Using stem cells from monkeys with a condition like Parkinson’s disease, UW-Madison researchers grew brain cells that produce a chemical depleted by the disease. When they injected the cells into the monkeys’ brains, the animals’ Parkinson’s-like rigid movements were replaced by more fluid walking and climbing.
The results are promising enough that the researchers hope to begin work on applications for human patients soon, said UW–Madison neuroscientist Su-Chun Zhang, whose Waisman Center lab grew the brain cells.
“This result in primates is extremely powerful, particularly for translating our discoveries to the clinic,” Zhang, senior author of the study published this month in the journal Nature Medicine, said in a statement.
“The idea is very simple,” Zhang said. “When you have stem cells, you can generate the right type of target cells in a consistent manner. And when they come from the individual you want to graft them into, the body recognizes and welcomes them as their own.”
Zhang’s lab has spent years reprogramming adult cells from skin back into multi-purpose stem cells, known as induced pluripotent stem cells, and then growing those cells into brain cells called neurons.

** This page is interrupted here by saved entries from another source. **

(** * Verification of the photo renumbering script [123.mjs]

    The script lists a directory of photos, leaves every file whose name
    is a number untouched, gives the remaining photos the next free
    numbers starting at [START_NUMBER], renames them through temporary
    names and finally builds the ordered [PHOTO_STREAM] manifest.

    Modelling conventions.
    - File names are [string]s (sequences of bytes).  Directory entries
      never contain a path separator, so the [path] functions are
      modelled on separator-free names.
    - JavaScript numbers that occur in the script are file numbers and
      cursor values; they are modelled by [N] (the script stays inside
      the safe-integer range, where [Number], [String] and [++] are
      exact).
    - The directory is a finite map from names to nodes; a regular file
      carries the identity of its content so that moving and overwriting
      files can be told apart.
    - [Date.now()], [Math.random()], the order in which [readdirSync]
      lists a directory and the ICU collator behind [localeCompare] are
      inputs of the model.
    - The generated file and the console output are functions of the
      [Report] of a run; writing them is not modelled. *)

From Stdlib Require Import Ascii String DecimalString DecimalN ZArith.
From stdpp Require Import gmap strings list sorting.

Local Open Scope N_scope.

(** Inside a section a proof depends on the variables of its statement
    only, unless it says otherwise. *)
#[local] Set Default Proof Using "Type".

(** ** JavaScript string primitives *)

Module JS.

Definition isDigit (c : ascii) : bool :=
  (48 <=? N_of_ascii c) && (N_of_ascii c <=? 57).

(** [/^\d+$/.test(s)] *)
Fixpoint allDigits (s : string) : bool :=
  match s with
  | EmptyString => true
  | String c r => isDigit c && allDigits r
  end.

Definition testDigits (s : string) : bool :=
  match s with
  | EmptyString => false
  | String _ _ => allDigits s
  end.

(** [Number(s)] for a string of decimal digits; anything else is not a
    number and is mapped to [0] (the script only converts strings that
    passed [testDigits]). *)
Definition Number (s : string) : N :=
  match NilEmpty.uint_of_string s with
  | Some d => N.of_uint d
  | None => 0
  end.

(** [String(n)] *)
Definition String_ (n : N) : string :=
  NilEmpty.string_of_uint (N.to_uint n).

Definition lowerChar (c : ascii) : ascii :=
  if (65 <=? N_of_ascii c) && (N_of_ascii c <=? 90)
  then ascii_of_N (N_of_ascii c + 32)
  else c.

(** [s.toLowerCase()] on the ASCII letters. *)
Fixpoint toLowerCase (s : string) : string :=
  match s with
  | EmptyString => EmptyString
  | String c r => String (lowerChar c) (toLowerCase r)
  end.

Fixpoint repeatChar (c : ascii) (k : nat) : string :=
  match k with
  | O => EmptyString
  | S k' => String c (repeatChar c k')
  end.

(** [s.padStart(width, "0")] *)
Definition padStart (s : string) (width : nat) : string :=
  repeatChar "0"%char (width - String.length s) +:+ s.

(** [Array.prototype.sort(cmp)]: the sort is stable, and for a
    consistent comparator every stable sort returns the same array.
    [x] is placed before the first element that does not have to
    precede it. *)
Section Sort.
Context {A : Type} (cmp : A → A → Z).

Fixpoint insert (x : A) (l : list A) : list A :=
  match l with
  | [] => [x]
  | y :: l' =>
      if (cmp x y <=? 0)%Z then x :: y :: l' else y :: insert x l'
  end.

Definition sort (l : list A) : list A := foldr insert [] l.
End Sort.

End JS.

(** ** Node's [path] module on separator-free names *)

Module path.

(** Splits a name at its last dot: the part before the dot, and the
    part from the dot on. *)
Fixpoint splitLastDot (s : string) : option (string * string) :=
  match s with
  | EmptyString => None
  | String c r =>
      match splitLastDot r with
      | Some (b, e) => Some (String c b, e)
      | None =>
          if Ascii.eqb c "."%char then Some (EmptyString, s) else None
      end
  end.

(** [path.extname(name)]: from the last dot to the end; empty when
    there is no dot, when the only dot is the first character, and for
    the name [".."]. *)
Definition extname (name : string) : string :=
  match splitLastDot name with
  | None => ""
  | Some (b, e) =>
      if String.eqb b "" then ""
      else if String.eqb name ".." then ""
      else e
  end.

Fixpoint stripSuffix (suffix s : string) : option string :=
  if String.eqb s suffix then Some EmptyString
  else match s with
       | EmptyString => None
       | String c r => String c <$> stripSuffix suffix r
       end.

(** [path.basename(name, suffix)]: the name without [suffix] when the
    name ends with it; a name equal to the suffix gives the empty
    string, and an empty suffix is ignored. *)
Definition basename (name suffix : string) : string :=
  if String.eqb suffix "" then name
  else if String.eqb name suffix then ""
  else default name (stripSuffix suffix name).

End path.

(** ** Configuration constants *)

Record Config := {
  PAD : nat;
  PROTECT_MIN : N;
  PROTECT_MAX : N;
  START_NUMBER : N;
}.

(** The values written in the script. *)
Definition scriptConfig : Config :=
  {| PAD := 0; PROTECT_MIN := 1; PROTECT_MAX := 19; START_NUMBER := 20 |}.

Definition LABEL : string := "❤️".

Definition exts : list string :=
  [".jpg"; ".jpeg"; ".png"; ".webp"; ".gif"; ".avif"].

(** ** Classification of names *)

Definition isPhoto (fileName : string) : bool :=
  bool_decide (JS.toLowerCase (path.extname fileName) ∈ exts).

Definition parseLeadingNumber (fileName : string) : option N :=
  let base := path.basename fileName (path.extname fileName) in
  if JS.testDigits base then Some (JS.Number base) else None.

Definition fmtNum (cfg : Config) (n : N) : string :=
  match PAD cfg with
  | O => JS.String_ n
  | _ => JS.padStart (JS.String_ n) (PAD cfg)
  end.

Definition isProtectedFile (cfg : Config) (fileName : string) : bool :=
  match parseLeadingNumber fileName with
  | Some n => (PROTECT_MIN cfg <=? n) && (n <=? PROTECT_MAX cfg)
  | None => false
  end.

Definition isAlreadyNumbered (fileName : string) : bool :=
  bool_decide (is_Some (parseLeadingNumber fileName)).

Definition getReservedNumbers (files : list string) : gset N :=
  foldl (λ reserved f,
           match parseLeadingNumber f with
           | Some n => reserved ∪ {[ n ]}
           | None => reserved
           end) ∅ files.

(** ** The photo directory *)

(** A directory entry is a regular file, identified by its content, or
    something that is not a regular file (a subdirectory, which may be
    empty or not). *)
Inductive node :=
  | File (content : N)
  | Directory (empty : bool).

#[global] Instance node_eq_dec : EqDecision node.
Proof. solve_decision. Defined.

Abbreviation directory := (gmap string node).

For the Parkinson’s study, his lab grew neurons that produce dopamine, a brain chemical that transmits signals between nerve cells.
Parkinson’s damages dopamine-producing neurons, hindering muscle coordination and causing rigidity, slowness and tremors. Patients are typically treated with drugs like L-DOPA to increase dopamine production. But the effect doesn’t last and the drugs can cause side effects, said Marina Emborg, a Parkinson’s researcher at UW–Madison’s Wisconsin National Primate Research Center who also worked on the study.
Scientists have had some success in treating later-stage Parkinson’s in patients by implanting cells from fetal tissue, but research and outcomes were limited by the availability of useful cells and interference from patients’ immune systems, the UW-Madison researchers said.
Cell therapy using dopamine-producing neurons derived from induced pluripotent stem cells, or iPS cells, could offer an alternative. James Thomson, the UW-Madison scientist who first grew human embryonic stem cells in the lab, in 1998, co-discovered iPS cells in 2007. They don’t involve embryos.
At least one Parkinson’s patient has received such a therapy, a 69-year-old at Massachusetts General Hospital whose transplanted cells were functioning properly two years after surgery, according to a report last year in the New England Journal of Medicine. The patient reported an improvement in movement and activities, the researchers said.
In the new research, UW-Madison scientists studied 10 older rhesus monkeys, administering a neurotoxin to induce Parkinson’s-like damage, which the scientists said is a common practice for research. The monkeys developed slow movement, gait imbalances and slight tremors, symptoms of Parkinson’s. PET scans — or positron emission tomography, a type of medical imaging — showed a significant decrease in dopamine production.
One to three years later, the monkeys received cell transplants. Guided by real-time MRI, the researchers injected millions of dopamine-producing neurons and supporting cells into each monkey’s brain in an area called the striatum, which is depleted of dopamine in Parkinson’s. The MRI technique was developed at UW–Madison by biomedical engineer Walter Block.
Half of the monkeys got neurons derived from their own iPS cells, known as autologous transplants. The other half got cells from another monkey, known as allogeneic transplants.
Within six months, the monkeys that got transplants of their own cells were making significant physical improvements, the UW-Madison researchers reported. Within a year, their dopamine levels had doubled or tripled.
“The autologous animals started to move more,” Emborg said. “Where before they needed to grab the cage to stand up, they started moving much more fluidly and grabbing food much faster and easier.”
The monkeys that received allogeneic cells showed no lasting improvements, presumably because their immune systems rejected the transplants.
Scans of brain tissue showed axons intermingling with surrounding tissues after the autologous transplants, and the allogeneic cells walled off from the rest of the brain.
The autologous cells “could grow freely and extend far out within the striatum,” said Yunlong Tao, a scientist in Zhang’s lab and first author of the study. “In the allogeneic monkeys, where the grafts are treated as foreign cells by the immune system, they are attacked to stop the spread of the axons.”
Parkinson’s disease often involves anxiety and depression. In the monkeys that received autologous transplants, the researchers noted an improvement in symptoms resembling depression and anxiety, such as pacing and disinterest in others and favorite treats.
“In the autologous animals, we saw extension of axons from the graft into areas that have to do with what’s called the emotional brain,” Emborg said.
One monkey from each group was euthanized several months after the transplants for clinical reasons unrelated to the transplants, the researchers said. The others were euthanized two years later to analyze their brains for the research.